Breast cancer represents a multifaceted and heterogeneous condition characterized by both genetic and epigenetic alterations. Among these, epigenetic modifications-such as DNA methylation, histone modifications, chromatin remodeling, and noncoding RNAs-play pivotal roles in tumor initiation, progression, therapeutic resistance, and immune evasion. These alterations contribute to dysregulation of estrogen signalling, endocrine therapy resistance, and metabolic rewiring, posing challenges for conventional treatment strategies. Notably, our previous findings reveal that 27-hydroxycholesterol, an endogenous selective estrogen modulator, can induce epigenetic changes in (ER)-positive breast cancer cells. This review provides a comprehensive overview of the landscape of epigenetic dysregulation in breast cancer, emphasizing its impact on disease progression and therapeutic resistance.

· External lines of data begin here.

(** ** Applying in stages *)
Definition with_projection r (row : option (Z * Z)) : ThreadRows :=
  mkRows (thread_turns r) (thread_items r) (thread_realtime_items r) row.

Definition both (row : option (Z * Z)) (acc : ThreadRows * Z) : ThreadRows * Z := (with_projection acc.1 row, acc.2).

Lemma try_fold_projection {A} (f : ThreadRows → A → store_result ThreadRows) row r xs :
  (∀ r x, f (with_projection r row) x = map_ok (λ r, with_projection r row) (f r x)) →
  try_fold f (with_projection r row) xs = map_ok (λ r, with_projection r row) (try_fold f r xs).
Proof.
  intros Hf. revert r. induction xs as [|x xs IH]; intros r; cbn; [done|]. rewrite Hf. destruct (f r x); cbn; [apply IH|done].
Qed.

Lemma apply_change_set_projection id o a b t row r cs :
  apply_change_set id o a b t (with_projection r row) cs = map_ok (λ r, with_projection r row) (apply_change_set id o a b t r cs).
Proof.
  unfold apply_change_set. rewrite try_fold_projection.
  - destruct (try_fold _ r (changed_turns cs)) as [r'|]; cbn; [|done]. apply try_fold_projection.
    intros r2 c. unfold apply_item_change. destruct (coalesce _ _); cbn; [|done]. by destruct (upsert_row _ _ _ _ _ _).
  - intros r2 c. unfold apply_turn_change. cbn. by destruct (upsert_row _ _ _ _ _ _).
Qed.

Lemma insert_realtime_projection o c item row r :
  insert_realtime o c item (with_projection r row) = map_ok (λ r, with_projection r row) (insert_realtime o c item r).
Proof. unfold insert_realtime. cbn. destruct (existsb _ _); [done|]. by destruct (existsb _ _). Qed.

Lemma apply_step_projection id row acc step : apply_step id (both row acc) step = map_ok (both row) (apply_step id acc step).
Proof.
  destruct acc as [r n], step as [p|a b]; cbn; unfold apply_line, apply_skip, both; cbn.
  - destruct (sqlite_integer (pl_ordinal p) _) as [o|]; cbn; [|done]. destruct (negb _); [done|].
    destruct (sqlite_integer (pl_start_byte_offset p) _) as [sb|]; cbn; [|done].
    destruct (sqlite_integer (pl_end_byte_offset p) _) as [eb|]; cbn; [|done]. rewrite apply_change_set_projection.
    destruct (apply_change_set _ _ _ _ _ r _) as [r1|]; cbn; [|done].
    destruct (pl_realtime_item p) as [item|]; cbn; [|by destruct (checked_add_i64 n 1)].
    destruct (pl_fallback_created_at_ms p) as [t|]; cbn; [|done]. rewrite insert_realtime_projection.
    destruct (insert_realtime o t item r1); cbn; [|done]. by destruct (checked_add_i64 n 1).
  - destruct (sqlite_integer a _) as [a'|]; cbn; [|done]. destruct (negb _); [done|].
    destruct (sqlite_integer b _) as [b'|]; cbn; [|done]. by destruct (_ <=? _)%Z.
Qed.

Lemma apply_steps_projection id row acc steps : apply_steps id (both row acc) steps = map_ok (both row) (apply_steps id acc steps).
Proof.
  revert acc. induction steps as [|step steps IH]; intros acc; cbn; [done|]. rewrite apply_step_projection.
  destruct (apply_step id acc step); cbn; [apply IH|done].
Qed.

Lemma apply_steps_app id acc steps1 steps2 :
  apply_steps id acc (steps1 ++ steps2) = let? acc := apply_steps id acc steps1 in apply_steps id acc steps2.
Proof. revert acc. induction steps1 as [|x steps1 IH]; intros acc; cbn; [done|]. destruct (apply_step id acc x); cbn; [apply IH|done]. Qed.

Lemma sqlite_integer_Ok v f z : sqlite_integer v f = Ok z → z = Z.of_N v ∧ (z ≤ I64_MAX)%Z.
Proof. unfold sqlite_integer. destruct (Z.leb_spec (Z.of_N v) I64_MAX); [by intros [= <-]|done]. Qed.

Lemma apply_step_next id r n step r' z : apply_step id (r, Z.of_N n) step = Ok (r', z) →
  match step with StepLine _ => z = (Z.of_N n + 1)%Z | SkippedOrdinalRange _ b => z = Z.of_N b end.
Proof.
  destruct step as [p|a b]; cbn; unfold apply_line, apply_skip.
  - destruct (sqlite_integer (pl_ordinal p) _) as [o|]; cbn; [|done]. destruct (negb _); [done|].
    destruct (sqlite_integer (pl_start_byte_offset p) _); cbn; [|done]. destruct (sqlite_integer (pl_end_byte_offset p) _); cbn; [|done].
    destruct (apply_change_set _ _ _ _ _ _ _) as [r1|]; cbn; [|done].
    destruct (match pl_realtime_item p with None => _ | Some item => _ end) as [r2|]; cbn; [|done].
    unfold checked_add_i64. destruct (_ <=? _)%Z; cbn; [by intros [= _ <-]|done].
  - destruct (sqlite_integer a _) as [a'|]; cbn; [|done]. destruct (negb _); [done|].
    destruct (sqlite_integer b _) as [b'|] eqn:Hb; cbn; [|done]. apply sqlite_integer_Ok in Hb as [-> _].
    destruct (_ <=? _)%Z; [done|]. by intros [= _ <-].
Qed.

Lemma apply_steps_next id r n steps n' r' z : chain n steps n' → apply_steps id (r, Z.of_N n) steps = Ok (r', z) → z = Z.of_N n'.
Proof.
  revert r n. induction steps as [|step steps IH]; intros r n; cbn [chain apply_steps]; [intros -> [= _ <-]; done|].
  destruct (apply_step id (r, Z.of_N n) step) as [[r1 z1]|] eqn:H1; cbn [rbind]; [|by destruct step].
  apply apply_step_next in H1. destruct step as [p|a b].
  - intros [_ Hc] H2. subst z1. replace (Z.of_N n + 1)%Z with (Z.of_N (n + 1)) in H2 by lia. by eapply IH.
  - intros (_ & _ & Hc) H2. subst z1. by eapply IH.
Qed.

(** ** Catching up in stages is catching up once *)
Lemma read_extend sub f g o n steps o1 s :
  read_projection_steps (Some f) o n sub = Ok (steps, o1) →
  read_lines sub (mkRead [] n o o)
    (split_inclusive (take (complete_byte_count (drop (N.to_nat o) f)) (drop (N.to_nat o) f))) = Ok s →
  read_projection_steps (Some (f ++ g)) o n sub =
    map_ok (λ x, (steps ++ x.1, x.2)) (read_projection_steps (Some (f ++ g)) o1 (rs_next_ordinal s) sub).
Proof.
  intros Hr Hs. destruct (read_steps_state sub f o n steps o1 Hr) as (s' & Hs' & Es & [Ho Hn _ _]).
  assert (s' = s) as -> by congruence. clear Hs' Hr. unfold RolloutStore.read_projection_steps. rewrite length_app.
  set (c := complete_byte_count (drop (N.to_nat o) f)) in *. pose proof (complete_le (drop (N.to_nat o) f)) as Hle.
  fold c in Hle. rewrite length_drop in Hle.
  destruct (N.ltb_spec (N.of_nat (length f + length g)) o); [lia|]. destruct (N.ltb_spec (N.of_nat (length f + length g)) o1); [lia|].
  rewrite drop_app_le by lia. rewrite lines_extend, read_lines_app. fold c. rewrite Hs. cbn [rbind].
  assert (drop (N.to_nat o1) (f ++ g) = drop c (drop (N.to_nat o) f) ++ g) as ->.
  { rewrite drop_app_le by lia. rewrite drop_drop. do 2 f_equal. lia. }
  set (l2 := split_inclusive _).
  assert (s = after_steps steps (mkRead [] (rs_next_ordinal s) o1 o1)) as E
    by (rewrite Es at 1; unfold after_steps; cbn; by rewrite app_nil_r).
  rewrite E at 1. rewrite read_lines_after. by destruct (read_lines sub _ l2) as [s2|].
Qed.

Lemma apply_projection_Ok id o o1 n0 steps r r1 : apply_projection id o o1 n0 steps r = Ok r1 →
  ∃ r' z n, sqlite_integer n0 ($"rollout ordinal") = Ok n ∧ (default (0%Z, n) (projection_row r)).1 = Z.of_N o ∧
    apply_steps id (r, (default (0%Z, n) (projection_row r)).2) steps = Ok (r', z) ∧
    sqlite_integer o1 ($"rollout byte offset") = Ok (Z.of_N o1) ∧ r1 = with_projection r' (Some (Z.of_N o1, z)).
Proof.
  unfold apply_projection. destruct (sqlite_integer n0 _) as [n|] eqn:Hn; cbn [rbind]; [|done].
  destruct (default (0%Z, n) (projection_row r)) as [eo en] eqn:Hd. destruct (sqlite_integer o _) as [so|] eqn:Hso; cbn [rbind]; [|done].
  apply sqlite_integer_Ok in Hso as [-> _]. destruct (Z.eqb_spec eo (Z.of_N o)) as [->|]; cbn [negb]; [|done].
  destruct (apply_steps id (r, en) steps) as [[r' z]|] eqn:Ha; cbn [rbind]; [|done].
  destruct (sqlite_integer o1 _) as [zo|] eqn:Ho1; cbn [rbind]; [|done]. pose proof (sqlite_integer_Ok _ _ _ Ho1) as [-> _].
  intros [= <-]. exists r', z, n. by rewrite Hd.
Qed.

Lemma apply_projection_stages id o o1 o2 n0 steps1 steps2 r r1 : apply_projection id o o1 n0 steps1 r = Ok r1 →
  apply_projection id o o2 n0 (steps1 ++ steps2) r = apply_projection id o1 o2 n0 steps2 r1.
Proof.
  intros H. destruct (apply_projection_Ok _ _ _ _ _ _ _ H) as (r' & z & n & Hn & Ho & Ha & Ho1 & ->).
  unfold apply_projection in *. rewrite Hn in *. cbn [rbind] in *. rewrite Ho1. cbn [rbind].
  change (default (0%Z, n) (projection_row (with_projection r' (Some (Z.of_N o1, z))))) with (Z.of_N o1, z). cbv iota beta.
  destruct (default (0%Z, n) (projection_row r)) as [eo en]. cbn [fst snd] in *. subst eo.
  destruct (sqlite_integer o _) as [so|] eqn:Hso; cbn [rbind] in *; [|done]. apply sqlite_integer_Ok in Hso as [-> _].
  rewrite !Z.eqb_refl. cbn [negb]. rewrite apply_steps_app, Ha. cbn [rbind].
  change (with_projection r' (Some (Z.of_N o1, z)), z) with (both (Some (Z.of_N o1, z)) (r', z)).
  rewrite apply_steps_projection. by destruct (apply_steps id (r', z) steps2) as [[r2 z2]|].
Qed.

Lemma apply_projection_none id o o1 n0 steps r r1 : apply_projection id o o1 n0 steps r = Ok r1 →
  apply_projection id o1 o1 n0 [] r1 = Ok r1.
Proof.
  intros H. rewrite <-(apply_projection_stages id o o1 o1 n0 steps [] r r1 H). by rewrite app_nil_r.
Qed.

(** A run on an existing file, from the checkpoint of the rows. *)
Definition at_checkpoint (m : SessionMeta) r (o n : N) : Prop :=
  match projection_row r with
  | None => o = 0%N ∧ n = default 0%N (history_base_end m)
  | Some (zo, zn) => zo = Z.of_N o ∧ zn = Z.of_N n
  end.

Definition catch_up (id : str) (f : list N) (m : SessionMeta) (o n : N) r : store_result ThreadRows :=
  let? (steps, o1) := read_projection_steps (Some f) o n (subagent_history_start_ordinal m) in
  if is_empty steps && (o =? o1)%N then Ok r
  else apply_projection id o o1 (default 0%N (history_base_end m)) steps r.

Lemma materialize_catch_up id f m r o n : read_session_meta_line f = Ok m → at_checkpoint m r o n →
  materialize id (Some f) r = catch_up id f m o n r.
Proof.
  intros Hm. unfold at_checkpoint, RolloutStore.materialize, projection_state, catch_up.
  destruct (projection_row r) as [[zo zn]|]; intros [-> ->]; [|cbn [rbind]; by rewrite Hm].
  rewrite !(proj2 (Z.ltb_ge _ _)) by lia. cbn [rbind]. rewrite Hm, !N2Z.id. done.
Qed.

Lemma materialize_Ok id f r r1 : materialize id (Some f) r = Ok r1 →
  ∃ m o n, read_session_meta_line f = Ok m ∧ at_checkpoint m r o n ∧ catch_up id f m o n r = Ok r1.
Proof.
  intros H. assert (∃ m o n, read_session_meta_line f = Ok m ∧ at_checkpoint m r o n) as (m & o & n & Hm & Hc).
  { revert H. unfold RolloutStore.materialize, projection_state, at_checkpoint. destruct (projection_row r) as [[zo zn]|].
    - destruct (Z.ltb_spec zo 0); [done|]. destruct (Z.ltb_spec zn 0); [done|]. cbn [rbind].
      destruct (read_session_meta_line f) as [m|]; [|done]. intros _. exists m, (Z.to_N zo), (Z.to_N zn). split; [done|lia].
    - cbn [rbind]. destruct (read_session_meta_line f) as [m|]; [|done]. intros _. by exists m, 0%N, (default 0%N (history_base_end m)). }
  exists m, o, n. split_and!; [done|done|]. by rewrite <-(materialize_catch_up id f m r o n Hm Hc).
Qed.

It details the intricate interplay between epigenetic players and the tumor immune microenvironment, which plays a crucial role in shaping treatment responses. In addition, the review highlights the on-going clinical trials and suggests addressing the gaps present in dissecting pathways of epigenetic reprogramming in breast cancer evolution and therapy outcomes. Unraveling these mechanisms reinstates opportunities for potential therapies targeting epigenetic pathways along with the conventional medicine, which is required in transformation of clinical management of breast cancer and potential enhancement of the patient's lifespan.